Monday, April 22, 2013

Slave of Adventure

A short piece that I am integrating into a larger piece; this regards a solo alpine climb.

Slave of Adventure

Sunrise floods the snowy forests east of Mt. Hood and the summit of the mountain flares brilliant gold and white. High on the face I pick my way between leaning towers of rime ice the size of apartment buildings. They glow a sweet pink where sunlight strikes their tops, and between them is the cold blue of winter snow interrupted here and there with knobs of black rock. When I kick my boots into the snow there is a satisfying crunch or thud, but when I use ice axes on the rime pillars ice shatters and tinkles away downslope. I do not look down often; the snow drops away so steeply that if I fell it would be a hundred feet before I hit the surface, where I would tumble two thousand feet down to the glacier. As I climb toward the light my iron crampon points screech when I use them for purchase on rock. I remember being on this face during a storm a year earlier. Snow and chunks of ice had flown horizontally, driving me and my partner to retreat. This morning the mountain is still and silent except for the occasional and sobering clatter of falling rocks, a lifeless sound that freezes me in motion and halts my breath until it fades below.
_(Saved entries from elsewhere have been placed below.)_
(* ===== verification/LinuxProbes.v ===== *)
(** * LinuxProbes: three short probes of the Linux side

    - [Nvenc]: probes/nvenc/plank-probe-nvenc.cpp, what the hardware encoder supports;
    - [Tablets]: probes/wacom/plank-probe-wacom.cpp, the tablets among the event devices;
    - [CameraCapture]: probes/linux/native-camera-capture.cpp, frames of a camera with key frames
      on request.

    Each is a program over its calls ([Calls]): drivers, the kernel and the camera module (a git
    submodule) are the environment. *)

From S2P Require Import Prelude.
From S2P Require Import Endian.
From S2P Require Import Calls.
#[local] Open Scope Z_scope.

(** ** The hardware encoder *)

Module Nvenc.

(** Constants of the encoder's headers. *)
Class EncoderSDK := {
  FREXT_GUID : list Z;                       (* NV_ENC_HEVC_PROFILE_FREXT_GUID, sixteen bytes *)
  YUV444_10BIT : Z }.                        (* NV_ENC_BUFFER_FORMAT_YUV444_10BIT *)

Inductive capability :=
  | SUPPORT_10BIT_ENCODE | SUPPORT_YUV444_ENCODE | SUPPORT_YUV422_ENCODE | SUPPORT_INTRA_REFRESH | SUPPORT_REF_PIC_INVALIDATION
  | SINGLE_SLICE_INTRA_REFRESH | NUM_ENCODER_ENGINES | WIDTH_MAX | HEIGHT_MAX.

Inductive handle := CudaFunctions | NvencFunctions | Context | Encoder.
#[export] Instance nvenc_handle_eq_dec : EqDecision handle.
Proof. solve_decision. Defined.

(** Statuses are zero for success. *)
Inductive request :=
  | LoadFunctions (h : handle)
  | CuInit | CuDeviceGet | CuDeviceGetName
  | CuCtxCreate
  | GetMaxSupportedVersion
  | CreateInstance
  | OpenSession                              (* the status, and whether a call that failed stored an encoder *)
  | ProfileCount | Profiles (count : Z)      (* the status and the number, the identifiers *)
  | FormatCount | Formats (count : Z)
  | GetCaps (c : capability)                 (* the status and the value *)
  | Free (h : handle).
Definition answers (c : request) : Type :=
  match c with
  | OpenSession => Z * bool
  | ProfileCount | FormatCount | GetCaps _ => Z * Z
  | Profiles _ => Z * list (list Z)
  | Formats _ => Z * list Z
  | Free _ => unit
  | _ => Z
  end.

#[local] Abbreviation proc := (Calls.proc answers).
#[local] Abbreviation ask := (Calls.call (ans := answers)).
#[local] Abbreviation event := (Calls.event answers).

#[export] Instance nvenc_handling : Handling answers handle := {
  handle_eq_dec := _;
  made c := match c with
    | LoadFunctions h => fun s => if s =? 0 then [h] else []
    | CuCtxCreate => fun s => if s =? 0 then [Context] else []
    | OpenSession => fun a => if (a.1 =? 0) || a.2 then [Encoder] else []
    | _ => fun _ => []
    end;
  freed c := match c with Free h => [h] | _ => [] end;
  needed c := match c with
    | CuInit | CuDeviceGet | CuDeviceGetName | CuCtxCreate => [CudaFunctions]
    | GetMaxSupportedVersion | CreateInstance => [NvencFunctions]
    | OpenSession => [Context; NvencFunctions]
    | ProfileCount | Profiles _ | FormatCount | Formats _ | GetCaps _ => [Encoder]
    | _ => []
    end;
  parents h := match h with Context => [CudaFunctions] | Encoder => [Context; NvencFunctions] | _ => [] end;
  dies_with _ := [] }.

Section probe.
Context `{!EncoderSDK}.

Definition guid_equal (left right : list Z) : bool := bool_decide (left = right).

Definition query_capability (c : capability) (minimum : Z) : proc bool :=
  '(status, value) ← ask (GetCaps c);
  mret (if negb (status =? 0) then false else minimum <=? value).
Climbing alone demands focus but here I am dangerously distracted. Lyle has recently died somewhere nearby. He was also climbing alone and it is easy to imagine his gasp as he comes free of the face and falls. Falling mountaineers scream in the movies but on the few occasions that I have fallen in the mountains I have been silent and felt not fear but rather a thorough embarrassment. I have never met Lyle but have recently by telephone learned of his disappearance on the face. The body has not yet been recovered and must be with a mile of me, probably somewhere in a crevasse below. It's winter, with high avalanche hazard, so rangers are waiting to find Lyle's body during the spring melt, months from now. I hope not to find Lyle snagged in rocks here high on the face, but that is possible. In the last decade over twenty people have fallen from the buttresses and faces on this region of the mountain so that here I am moving carefully through a sort of graveyard. Mountaineering is normally this callous; the clear and cold conditions were perfect for this kind of ascent and normally came only once per winter, so naturally I climbed, regardless of Lyle's disappearance, and with little more thought for the many dead in this region than a general contempt for their incompetence, an ugly sentiment that is usually swiftly mugged by remembering that a single mis-step or simply being struck by falling rock or ice could easily place me among the ranks of the dead. So this gruesome distance that I carry for Lyle and the other dead of this immediate area is not without its function as it prevents me in some measure from making the mistakes that have killed them, some surely more skilled than myself.